Something remarkable happens when you let go of a canvas. It's artsy fruit fly life is done. The decision to abort is abundantly clear. The path is unclear. So I start swishing on new colours, listening to George Ezra. This is fun. The colours gleam brightly for a moment, reacting violently to change. I hold the brush of power and persuasion. It's just paint. Just marks. So why am I starting to feel edgy? Keep singing, George.
I use my palette knife to scrape the excess off. In gobs. I watch hopelessly while the colours merge into an depressing pale hospital dirty pink. It's late afternoon so it's okay to think maybe wine will help. Wow, who knew George could be so annoying! The above canvas was so hideous I picked up a cloth and started washing the surface down. Really, by now, I just wanted to save the canvas because I didn't want to go to the art supply store. Yes, I am lazy and cheap. Despite all the abuse heaped upon it, something had stuck. Soft shadows of the original work clung to the canvas, as well as the muted cacophony of other colours that I had hurled. Striations from the palette knife were revealed too. Everything became so soft. And friendly. I was left with a beautiful multicoloured, textured surface, one that I could not have imagined. Like magic, the sun was in my head!
I once stared for hours at a Matisse painting called "Purple Robe and Anenomes". I had not thought about that painting for years and suddenly I knew this surface would be perfect to create a line painting emphasizing round, straight, thin, fat, solid and weak. I drew, but the canvas had already painted itself.
I am so happy with the surprise of this canvas, The Little Chat.
And, just so you know, I never did grab the glass the wine.
The blank canvas is the nice part.
The beginning of a house starts with a muddy hole in ground. The most seriously delicious cakes start with floury, milky, eggy goup in a bowl. Even life, in all it's diverse unimaginable glory, starts with messy ole sex. Mess is the real start.
At least that is the trajectory of my art making. I think I have it all figured out. I even play around with a few sketches. And then it starts. Then it crashes.
All those bits, blobs, streaks, dots, etches, swirls, crazy mismatched colours and dried paint are part of the mess. I can sometimes paint a whole day and, at sunset, I have to admit mess wins. I used to turn canvases around so I could bury the mess until the next day. Now it's easier to face the mess. Hello, tell me your secrets! Listen to lines that go to wrong places, dragging helpless colours with them. What was I thinking? Tolerate all the shapes that seem too big, too small, too silly. Hiding in plain site, there is usually a little divine nudge . A spark of harmony, a hint of surprise, a new direction.
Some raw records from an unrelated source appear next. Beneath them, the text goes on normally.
(** * pupx3: the song-request queue engine

    A shallow embedding of the request-queue engine of the chat bot (the
    bot's entry point and [lib/google.ts]) and the properties its
    specification states about it, followed by further properties of the
    code.

    Conventions.
    - JavaScript strings are modelled as [string] (or [list ascii] where the
      code walks them); case mapping, trimming and the regular expressions are
      the ASCII restriction of the JavaScript ones.
    - Promises are modelled by their outcome: a call either returns a value or
      throws; [await] sequences them.  One handler runs at a time.
    - Calls on remote collaborators (YouTube Data API, catalog client, chat
      transport, tenant store) are recorded in call logs, so that the absence
      of a call is a statement about the log.
    - The tenant store and [chatClient.say] are taken to answer; the calls of
      the music platform and of the chat client's [join] and [part] may
      throw.  The query for the active tenants, at startup and in a tick, is
      given with its outcome where its rejection matters ([main],
      [reconcile]).
    - [console.log] and [console.error] are left out. *)

From Stdlib Require Import Ascii String List Bool Arith Lia QArith Lqa Permutation.
From stdpp Require Import base option strings pretty gmap list.

Import ListNotations.
Local Open Scope string_scope.
Local Open Scope list_scope.
Local Open Scope nat_scope.

(** ** JavaScript string primitives (ASCII) *)

Module JS.

Definition chars (s : string) : list ascii := list_ascii_of_string s.
Definition str (l : list ascii) : string := string_of_list_ascii l.

Definition in_range (lo hi : nat) (c : ascii) : bool :=
  (lo <=? nat_of_ascii c) && (nat_of_ascii c <=? hi).

Definition is_upper (c : ascii) : bool := in_range 65 90 c.
Definition is_lower (c : ascii) : bool := in_range 97 122 c.
Definition is_digit (c : ascii) : bool := in_range 48 57 c.

Definition lower_char (c : ascii) : ascii :=
  if is_upper c then ascii_of_nat (nat_of_ascii c + 32) else c.

Definition upper_char (c : ascii) : ascii :=
  if is_lower c then ascii_of_nat (nat_of_ascii c - 32) else c.

(** [String.prototype.toLowerCase]. *)
Definition toLowerCase (s : string) : string := str (map lower_char (chars s)).

(** White space as [trim] and [\s] see it: TAB, LF, VT, FF, CR, SPACE. *)
Definition is_space (c : ascii) : bool :=
  in_range 9 13 c || (nat_of_ascii c =? 32).

Fixpoint trimStart_chars (l : list ascii) : list ascii :=
  match l with
  | c :: l' => if is_space c then trimStart_chars l' else l
  | [] => []
  end.

Definition trim_chars (l : list ascii) : list ascii :=
  rev (trimStart_chars (rev (trimStart_chars l))).

(** [String.prototype.trim]. *)
Definition trim (s : string) : string := str (trim_chars (chars s)).

Fixpoint prefix_chars (p l : list ascii) : bool :=
  match p, l with
  | [], _ => true
  | c :: p', d :: l' => Ascii.eqb c d && prefix_chars p' l'
  | _ :: _, [] => false
  end.

(** [String.prototype.startsWith]. *)
Definition startsWith (s p : string) : bool := prefix_chars (chars p) (chars s).

(** [String.prototype.slice(n)] with a non-negative [n]. *)
Definition slice (n : nat) (s : string) : string := str (skipn n (chars s)).

Fixpoint remove_first_char (c : ascii) (l : list ascii) : list ascii :=
  match l with
  | [] => []
  | d :: l' => if Ascii.eqb c d then l' else d :: remove_first_char c l'
  end.

(** [s.replace(c, '')] for a one-character pattern: the first occurrence
    only. *)
Definition replace_first (c : ascii) (s : string) : string :=
  str (remove_first_char c (chars s)).

(** [Array.prototype.join]. *)
Fixpoint join (sep : string) (l : list string) : string :=
  match l with
  | [] => ""
  | [x] => x
  | x :: l' => x +:+ sep +:+ join sep l'
  end.

(** Truthiness of a string: the empty string is falsy. *)
Definition truthy (s : string) : bool := negb (String.eqb s "").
I had an art teacher who once said be kind to your mistakes and messes - it will be what makes your work great.
I fear if I am not willing to engage in this relationship, with the mess of art, my work will never find a pulse or visual heartbeat.
Of course I am happy when a painting is finished. But when I view it I can't help remembering and cherishing the lovely mess.
Already bright pinks are drowning into purples, reds darkening to browns and greens draining to yellow. Proud flowers are starting to topple over, burdened by their top heavy beauty.
Now to the business of seeds.
Good to think of seeds during this time.
What kind of art seeds do I want to plant now?
End of summer marks a return to the studio where I'll find out, discover new ways to make marks with paints, pencils and ink and whatever else is available. Facing blank canvasses fills me with dread, uncertainty and mountains of self doubt. But these are my old friends, cronies who drop by the studio every fall for cup of tepid tea and stay for just as long as I let them. I know them well. If I entertain them too long they just get boring.